### EXERCISE OBJECTIVE
Locate the string "when" throughout the material and copy every line in which it occurs.

### PROVIDED RECORDS

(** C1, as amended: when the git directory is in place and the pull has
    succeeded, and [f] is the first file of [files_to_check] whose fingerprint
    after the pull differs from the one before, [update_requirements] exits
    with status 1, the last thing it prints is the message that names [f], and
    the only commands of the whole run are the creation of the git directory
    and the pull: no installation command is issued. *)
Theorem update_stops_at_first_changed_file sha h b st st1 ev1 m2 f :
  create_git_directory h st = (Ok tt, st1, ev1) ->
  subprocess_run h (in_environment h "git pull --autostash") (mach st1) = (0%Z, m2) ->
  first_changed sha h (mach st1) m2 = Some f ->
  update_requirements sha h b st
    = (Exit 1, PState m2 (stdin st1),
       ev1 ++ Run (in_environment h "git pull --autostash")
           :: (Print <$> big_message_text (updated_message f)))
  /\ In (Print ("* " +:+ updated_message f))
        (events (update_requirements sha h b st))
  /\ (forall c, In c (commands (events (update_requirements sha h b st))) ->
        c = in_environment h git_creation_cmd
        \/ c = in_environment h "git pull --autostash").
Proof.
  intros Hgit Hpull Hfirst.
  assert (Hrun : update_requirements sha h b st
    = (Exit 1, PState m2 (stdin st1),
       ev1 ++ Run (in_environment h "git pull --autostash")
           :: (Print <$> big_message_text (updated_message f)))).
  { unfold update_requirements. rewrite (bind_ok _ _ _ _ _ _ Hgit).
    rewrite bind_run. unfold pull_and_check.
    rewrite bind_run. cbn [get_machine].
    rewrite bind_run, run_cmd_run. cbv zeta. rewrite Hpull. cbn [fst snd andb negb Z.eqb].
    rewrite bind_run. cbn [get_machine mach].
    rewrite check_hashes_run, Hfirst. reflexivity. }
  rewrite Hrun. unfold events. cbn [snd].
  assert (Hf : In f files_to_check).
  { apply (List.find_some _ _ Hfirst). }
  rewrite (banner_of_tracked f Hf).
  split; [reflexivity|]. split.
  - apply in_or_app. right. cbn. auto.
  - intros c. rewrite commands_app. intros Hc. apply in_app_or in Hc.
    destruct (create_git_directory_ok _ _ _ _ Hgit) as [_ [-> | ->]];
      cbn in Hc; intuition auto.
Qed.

--

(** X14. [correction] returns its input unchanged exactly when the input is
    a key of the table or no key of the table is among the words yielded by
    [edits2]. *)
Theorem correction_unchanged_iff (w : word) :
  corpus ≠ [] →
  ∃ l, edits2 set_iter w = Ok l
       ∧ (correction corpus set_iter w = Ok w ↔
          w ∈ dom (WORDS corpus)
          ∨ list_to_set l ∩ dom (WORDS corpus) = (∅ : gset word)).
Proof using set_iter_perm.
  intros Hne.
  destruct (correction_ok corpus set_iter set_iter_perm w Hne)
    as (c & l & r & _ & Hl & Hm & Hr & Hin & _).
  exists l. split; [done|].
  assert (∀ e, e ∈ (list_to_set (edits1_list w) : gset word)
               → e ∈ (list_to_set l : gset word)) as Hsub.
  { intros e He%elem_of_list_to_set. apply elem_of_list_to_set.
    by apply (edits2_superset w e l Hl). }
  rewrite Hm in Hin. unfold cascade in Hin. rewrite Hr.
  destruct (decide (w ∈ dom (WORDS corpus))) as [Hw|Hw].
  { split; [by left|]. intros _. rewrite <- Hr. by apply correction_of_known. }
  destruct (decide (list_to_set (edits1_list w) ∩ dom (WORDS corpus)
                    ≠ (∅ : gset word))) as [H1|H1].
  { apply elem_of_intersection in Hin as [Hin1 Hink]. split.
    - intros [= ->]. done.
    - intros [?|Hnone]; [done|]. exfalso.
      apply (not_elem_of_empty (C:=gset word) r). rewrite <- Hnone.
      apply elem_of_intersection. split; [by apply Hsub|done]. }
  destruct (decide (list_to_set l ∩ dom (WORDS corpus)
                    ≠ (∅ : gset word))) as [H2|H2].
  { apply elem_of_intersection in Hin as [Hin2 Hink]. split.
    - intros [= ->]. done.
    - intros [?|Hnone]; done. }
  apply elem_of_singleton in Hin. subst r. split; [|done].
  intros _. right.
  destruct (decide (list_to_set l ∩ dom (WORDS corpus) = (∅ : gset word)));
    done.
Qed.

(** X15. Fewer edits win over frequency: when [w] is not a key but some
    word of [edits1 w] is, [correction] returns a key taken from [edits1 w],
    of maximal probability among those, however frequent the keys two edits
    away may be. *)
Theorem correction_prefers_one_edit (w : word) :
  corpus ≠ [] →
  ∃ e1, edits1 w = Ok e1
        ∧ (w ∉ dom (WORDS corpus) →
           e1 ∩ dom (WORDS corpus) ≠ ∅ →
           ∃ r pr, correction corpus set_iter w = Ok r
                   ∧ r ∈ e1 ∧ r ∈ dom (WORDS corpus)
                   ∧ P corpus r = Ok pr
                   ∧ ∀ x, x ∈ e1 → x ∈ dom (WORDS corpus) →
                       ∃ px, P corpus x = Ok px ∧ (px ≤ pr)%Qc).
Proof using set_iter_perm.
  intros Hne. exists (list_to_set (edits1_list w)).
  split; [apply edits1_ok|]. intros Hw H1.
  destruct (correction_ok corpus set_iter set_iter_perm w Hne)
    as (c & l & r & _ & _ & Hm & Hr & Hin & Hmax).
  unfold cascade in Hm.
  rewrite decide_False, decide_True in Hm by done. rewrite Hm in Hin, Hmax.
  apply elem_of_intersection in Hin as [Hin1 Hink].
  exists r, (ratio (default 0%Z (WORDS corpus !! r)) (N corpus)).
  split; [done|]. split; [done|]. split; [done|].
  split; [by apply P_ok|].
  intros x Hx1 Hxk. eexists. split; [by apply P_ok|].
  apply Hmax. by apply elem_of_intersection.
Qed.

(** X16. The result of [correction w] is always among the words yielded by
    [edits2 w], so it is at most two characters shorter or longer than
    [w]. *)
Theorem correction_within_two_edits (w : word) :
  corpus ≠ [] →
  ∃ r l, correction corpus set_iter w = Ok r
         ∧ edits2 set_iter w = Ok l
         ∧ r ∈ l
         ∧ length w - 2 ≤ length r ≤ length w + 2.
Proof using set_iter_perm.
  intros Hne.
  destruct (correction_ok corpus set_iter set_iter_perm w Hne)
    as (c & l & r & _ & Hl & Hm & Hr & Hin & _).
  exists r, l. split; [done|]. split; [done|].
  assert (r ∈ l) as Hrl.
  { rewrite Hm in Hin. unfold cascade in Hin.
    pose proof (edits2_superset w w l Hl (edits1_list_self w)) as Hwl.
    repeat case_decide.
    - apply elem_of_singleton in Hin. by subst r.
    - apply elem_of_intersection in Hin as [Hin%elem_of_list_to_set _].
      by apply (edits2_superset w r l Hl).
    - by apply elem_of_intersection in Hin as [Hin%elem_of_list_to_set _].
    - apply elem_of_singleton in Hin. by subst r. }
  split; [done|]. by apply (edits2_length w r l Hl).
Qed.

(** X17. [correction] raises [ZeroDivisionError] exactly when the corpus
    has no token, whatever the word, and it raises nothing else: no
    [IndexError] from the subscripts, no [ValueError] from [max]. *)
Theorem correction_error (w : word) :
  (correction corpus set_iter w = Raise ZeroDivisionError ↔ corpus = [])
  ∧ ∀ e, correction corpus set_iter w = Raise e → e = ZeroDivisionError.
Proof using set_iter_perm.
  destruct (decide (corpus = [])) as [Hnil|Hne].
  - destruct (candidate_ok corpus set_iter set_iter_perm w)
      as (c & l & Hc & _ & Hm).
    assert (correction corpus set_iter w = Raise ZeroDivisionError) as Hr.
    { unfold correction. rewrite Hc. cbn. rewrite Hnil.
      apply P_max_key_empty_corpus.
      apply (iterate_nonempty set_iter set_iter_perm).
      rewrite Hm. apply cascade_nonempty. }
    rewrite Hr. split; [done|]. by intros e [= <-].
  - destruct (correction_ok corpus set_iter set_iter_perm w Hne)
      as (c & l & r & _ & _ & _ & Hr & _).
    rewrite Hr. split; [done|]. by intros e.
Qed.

### TASK OUTPUT
(** C1, as amended: when the git directory is in place and the pull has
(** X14. [correction] returns its input unchanged exactly when the input is
(** X15. Fewer edits win over frequency: when [w] is not a key but some
(** X17. [correction] raises [ZeroDivisionError] exactly when the corpus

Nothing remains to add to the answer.